:: DATA FOR THIS TASK ::
Lemma get_weather_body_no_payload (city api_key : pystr) (e : env) (w : world) :
  no_payload (http e (weather_request city api_key)) ->
  fst (get_weather_body city api_key e w) = Return None.
Proof.
  unfold get_weather_body, no_payload, weather_request.
  destruct (nonempty api_key); simpl; [|reflexivity].
  unfold try_except, bind, requests_get, json_of, lift, ret.
  destruct (http e _) as [|r]; simpl; [reflexivity|].
  intros [H | [H | (data & H & D)]].
  - apply Z.eqb_neq in H. rewrite H. reflexivity.
  - rewrite H. destruct (status_code r =? 200)%Z; reflexivity.
  - rewrite H. destruct (status_code r =? 200)%Z; [|reflexivity].
    destruct data; try discriminate D; reflexivity.
Qed.

Lemma get_weather_body_city (city api_key : pystr) (e : env) (w : world)
    (s : WeatherSnapshot) :
  fst (get_weather_body city api_key e w) = Return (Some s) ->
  Clients.city s = city.
Proof.
  unfold get_weather_body.
  destruct (nonempty api_key); simpl; [|discriminate].
  unfold try_except, bind, requests_get, json_of, lift, ret.
  repeat (step; simpl in *; try discriminate);
    try (intros [= <-]; reflexivity);
    repeat match goal with
           | H : (_, _) = (_, _) |- _ => injection H as ? ?; subst
           end; try discriminate;
    try (intros [= <-]; reflexivity).
Qed.

Lemma get_weather_body_log_no_key (city : pystr) (e : env) (w : world) :
  snd (get_weather_body city [] e w) = w.
Proof. reflexivity. Qed.

Lemma get_weather_body_cache (city api_key : pystr) (e : env) (w : world) :
  weather_cache (snd (get_weather_body city api_key e w)) = weather_cache w.
Proof.
  unfold get_weather_body.
  destruct (nonempty api_key); simpl; [|reflexivity].
  unfold try_except, bind, requests_get, json_of, lift, ret.
  repeat (step; simpl in *; try discriminate);
    repeat match goal with
           | H : (_, _) = (_, _) |- _ => injection H as ? ?; subst
           end; try discriminate; reflexivity.
Qed.

(** A cached weather result is one the body can return for its key. *)
Lemma cached_weather_ok (w : world) (t : Z) (city api_key : pystr)
    (v : option WeatherSnapshot) :
  cache_ok w ->
  cached key_eqb 600 t (city, api_key) (weather_cache w) = Some v ->
  (api_key = [] -> v = None) /\
  (forall s, v = Some s -> Clients.city s = city).
Proof.
  intros Ok H. apply cached_In in H as (k' & en & I & Q & <-).
  apply key_eqb_eq in Q. subst k'.
  unfold cache_ok in Ok. rewrite Forall_forall in Ok.
  exact (Ok _ I).
Qed.

(** Calling [get_weather] keeps the cache as it may be. *)
Lemma get_weather_cache_ok (city api_key : pystr) (e : env) (w : world) :
  cache_ok w -> cache_ok (snd (get_weather city api_key e w)).
Proof.
  intros Ok. unfold get_weather, cache_data.
  destruct (cached _ _ _ _ _); simpl; [exact Ok|].
  pose proof (get_weather_body_cache city api_key e w) as C.
  pose proof (get_weather_body_city city api_key e w) as Cy.
  pose proof (get_weather_body_no_key city e w) as Nk.
  destruct (get_weather_body city api_key e w) as ([v | x], w') eqn:B;
    simpl in *.
  - destruct (store_weather_error e v); simpl.
    + unfold cache_ok. rewrite C. exact Ok.
    + unfold cache_ok. simpl. constructor.
      * simpl. split.
        -- intros E. subst api_key. rewrite Nk in B. now injection B as <- _.
        -- intros s E. subst v. now apply Cy.
      * rewrite C. exact Ok.
  - unfold cache_ok. rewrite C. exact Ok.
Qed.

Lemma fresh_world_ok : cache_ok fresh_world.
Proof. constructor. Qed.

(** *** [get_dog_image] *)

Lemma differs_from_str_false (v : pyval) (s : pystr) :
  differs_from_str v s = false <-> v = PStr s.
Proof.
  destruct v; simpl; try (split; discriminate).
  rewrite negb_false_iff, eqb_eq. split; congruence.
Qed.

Lemma get_dog_image_body_total (e : env) (w : world) :
  exists v, fst (get_dog_image_body e w) = Return v.
Proof. apply try_except_ret. Qed.

Lemma get_dog_image_body_no_payload (e : env) (w : world) :
  no_payload (http e dog_request) ->
  fst (get_dog_image_body e w) = Return None.
Proof.
  unfold get_dog_image_body, no_payload, dog_request.
  unfold try_except, bind, requests_get, json_of, lift, ret.
  destruct (http e _) as [|r]; simpl; [reflexivity|].
  intros [H | [H | (data & H & D)]].
  - apply Z.eqb_neq in H. rewrite H. reflexivity.
  - rewrite H. destruct (status_code r =? 200)%Z; reflexivity.
  - rewrite H. destruct (status_code r =? 200)%Z; [|reflexivity].
    destruct data; try discriminate D; reflexivity.
Qed.

Lemma get_dog_image_body_no_image (e : env) (w : world) (r : response)
    (data : pyval) :
  http e dog_request = HttpReplied r -> json r = Some data -> no_image data ->
  fst (get_dog_image_body e w) = Return None.
Proof.
  unfold get_dog_image_body, no_image, dog_request.
  unfold try_except, bind, requests_get, json_of, lift, ret.
  intros -> -> H. simpl.
  destruct (status_code r =? 200)%Z; simpl; [|reflexivity].
  destruct (get data (lit "status")) as [st | x] eqn:S; simpl; [|reflexivity].
  destruct (differs_from_str st (lit "success")) eqn:D; simpl; [reflexivity|].
  apply differs_from_str_false in D. subst st.
  destruct H as [H | (v & -> & T)]; [contradiction|].
  simpl. rewrite T. reflexivity.
Qed.

(** With a payload that carries an image URL, the snapshot holds the URL
    and the breed derived from it. *)
Lemma get_dog_image_body_url (e : env) (w : world) (r : response)
    (data : pyval) (img_url : pystr) :
  http e dog_request = HttpReplied r -> status_code r = 200%Z ->
  json r = Some data ->
  get data (lit "status") = Return (PStr (lit "success")) ->
  get data (lit "message") = Return (PStr img_url) ->
  img_url <> [] ->
  fst (get_dog_image_body e w) =
  Return (Some {| url := img_url; breed := breed_of (search_breeds img_url) |}).
Proof.
  unfold get_dog_image_body, dog_request.
  unfold try_except, bind, requests_get, json_of, lift, ret.
  intros -> -> -> -> -> N. simpl.
  destruct img_url; [contradiction | reflexivity].
Qed.

(** *** The breed of a URL *)

Lemma replace_hyphens (g : pystr) :
  replace (lit "-") (lit " ") g = hyphens_to_spaces g.
Proof. apply (replace_char 45 32). Qed.

Lemma or_else_nonempty (s t : pystr) : s <> [] -> or_else s t = s.
Proof. destruct s; [contradiction | reflexivity]. Qed.

Lemma breed_of_first_segment (pre g post s : pystr) :
  first_segment pre g post s ->
  breed_of (search_breeds s) =
  or_else (strip (hyphens_to_spaces g)) (lit "unknown").
Proof.
  intros (B & L). rewrite (search_breeds_leftmost pre g post s B L).
  unfold breed_of. now rewrite replace_hyphens.
Qed.

Lemma hyphens_to_spaces_plain (g : pystr) :
  plain_ends g -> strip (hyphens_to_spaces g) = hyphens_to_spaces g /\
                  hyphens_to_spaces g <> [].
Proof.
  intros ((c & t & E & Hc & Sc) & (t' & c' & E' & Hc' & Sc')).
  apply N.eqb_neq in Hc, Hc'. split.
  - apply strip_id.
    + exists c, (hyphens_to_spaces t). rewrite E. simpl. now rewrite Hc.
    + exists (hyphens_to_spaces t'), c'. rewrite E'.
      unfold hyphens_to_spaces. rewrite map_app. simpl. now rewrite Hc'.
  - rewrite E. discriminate.
Qed.

Lemma breed_of_no_segment (s : pystr) :
  (forall pre g post, ~ breeds_segment pre g post s) ->
  breed_of (search_breeds s) = lit "unknown".
Proof.
  intros H. apply search_breeds_None in H. now rewrite H.
Qed.

(** [get_dog_image] and [generate_report] leave the weather cache
    alone. *)
Lemma get_dog_image_cache_ok (e : env) (w : world) :
  cache_ok w -> cache_ok (snd (get_dog_image e w)).
Proof.
  intros Ok. unfold get_dog_image, cache_data.
  destruct (cached _ _ _ _ _); simpl; [exact Ok|].
  assert (C : weather_cache (snd (get_dog_image_body e w)) = weather_cache w).
  { unfold get_dog_image_body.
    unfold try_except, bind, requests_get, json_of, lift, ret.
    repeat (step; simpl in *; try discriminate);
      repeat match goal with
             | H : (_, _) = (_, _) |- _ => injection H as ? ?; subst
             end; try discriminate; reflexivity. }
  destruct (get_dog_image_body e w) as ([v | x], w'); simpl in *;
    unfold cache_ok in *; simpl; now rewrite C.
Qed.

(** *** [generate_report] *)

(** The function with a key, step by step: the prompt is built, which
    may raise; then the model is asked, once, and what that raises is
    caught. *)
Lemma generate_report_steps (c : N) (k : pystr)
    (coach_style date_str city : pystr) (mood : Z)
    (habits_checked : list pystr) (weather : option WeatherSnapshot)
    (dog : option ImageSnapshot) (e : env) (w : world) :
  let p := {| p_date := date_str; p_city := city; p_mood := mood;
              p_completed_habits := habits_checked;
              p_weather := weather; p_dog := dog |} in
  let q := ResponsesCreate (c :: k) (lit "gpt-5-mini")
             (_coach_system_prompt coach_style) p in
  generate_report (c :: k) coach_style date_str city mood habits_checked
    weather dog e w =
  match prompt_error e p with
  | Some x => (Raise x, w)
  | None =>
      if payload_prints p then
        match llm e q with
        | LlmFailed => (Return None, issue q w)
        | LlmReplied output_text =>
            let text := strip (match output_text with
                               | Some t => t
                               | None => []
                               end) in
            (Return (if nonempty text then Some text else None), issue q w)
        end
      else (Raise ValueError, w)
  end.
Proof.
  intros p q. unfold generate_report. cbn [nonempty negb]. fold p.
  unfold bind at 1. unfold build_user_msg.
  destruct (prompt_error e p); [reflexivity|].
  destruct (payload_prints p); [|reflexivity].
  unfold try_except, bind, responses_create, ret. fold q.
  destruct (llm e q) as [|[[|c' t]|]]; reflexivity.
Qed.

Lemma generate_report_cache_ok (openai_api_key coach_style date_str city : pystr)
    (mood : Z) (habits_checked : list pystr)
    (weather : option WeatherSnapshot) (dog : option ImageSnapshot)
    (e : env) (w : world) :
  cache_ok w ->
  cache_ok (snd (generate_report openai_api_key coach_style date_str city mood
                   habits_checked weather dog e w)).
Proof.
  intros Ok. destruct openai_api_key as [|c k]; [exact Ok|].
  rewrite generate_report_steps.
  destruct (prompt_error e _); [exact Ok|].
  destruct (payload_prints _); [|exact Ok].
  destruct (llm e _); exact Ok.
Qed.


Lemma generate_report_no_key (coach_style date_str city : pystr) (mood : Z)
    (habits_checked : list pystr) (weather : option WeatherSnapshot)
    (dog : option ImageSnapshot) (e : env) (w : world) :
  generate_report [] coach_style date_str city mood habits_checked weather dog
    e w = (Return None, w).
Proof. reflexivity. Qed.

Lemma nonempty_false (s : pystr) : nonempty s = false <-> s = [].
Proof. destruct s; simpl; split; congruence. Qed.

(** *** The properties of the clients *)

(** C5: when the request is made (nothing usable is cached) and fails,
    with a transport error, a status other than 200 or a body that does
    not parse, and for the image client also with a status field other
    than "success" or a missing image URL, [get_weather] and
    [get_dog_image] return [None]: nothing is raised. *)
Theorem upstream_failure_is_absence (e : env) (w : world)
    (city api_key : pystr) :
  (weather_cached e w city api_key = None ->
   no_payload (http e (weather_request city api_key)) ->
   fst (get_weather city api_key e w) = Return None) /\
  (dog_cached e w = None ->
   no_payload (http e dog_request) \/
   (exists r data, http e dog_request = HttpReplied r /\
                   json r = Some data /\ no_image data) ->
   fst (get_dog_image e w) = Return None).
Proof.
  split.
  - intros Miss F. unfold get_weather.
    pose proof (get_weather_body_no_payload city api_key e w F) as B.
    rewrite cache_data_miss; [exact B | exact Miss |].
    cbn [fst snd]. intros v Hv. rewrite B in Hv. now injection Hv as <-.
  - intros Miss F. unfold get_dog_image.
    rewrite cache_data_miss; [| exact Miss | reflexivity].
    destruct F as [F | (r & data & R & J & F)].
    + now apply get_dog_image_body_no_payload.
    + now apply get_dog_image_body_no_image with (r := r) (data := data).
Qed.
:::
» **WHAT YOU SHOULD DO**: Look through the records above and please copy every line in which the string "issue" occurs.

» **WORKED SOLUTION**:
        | LlmFailed => (Return None, issue q w)
            (Return (if nonempty text then Some text else None), issue q w)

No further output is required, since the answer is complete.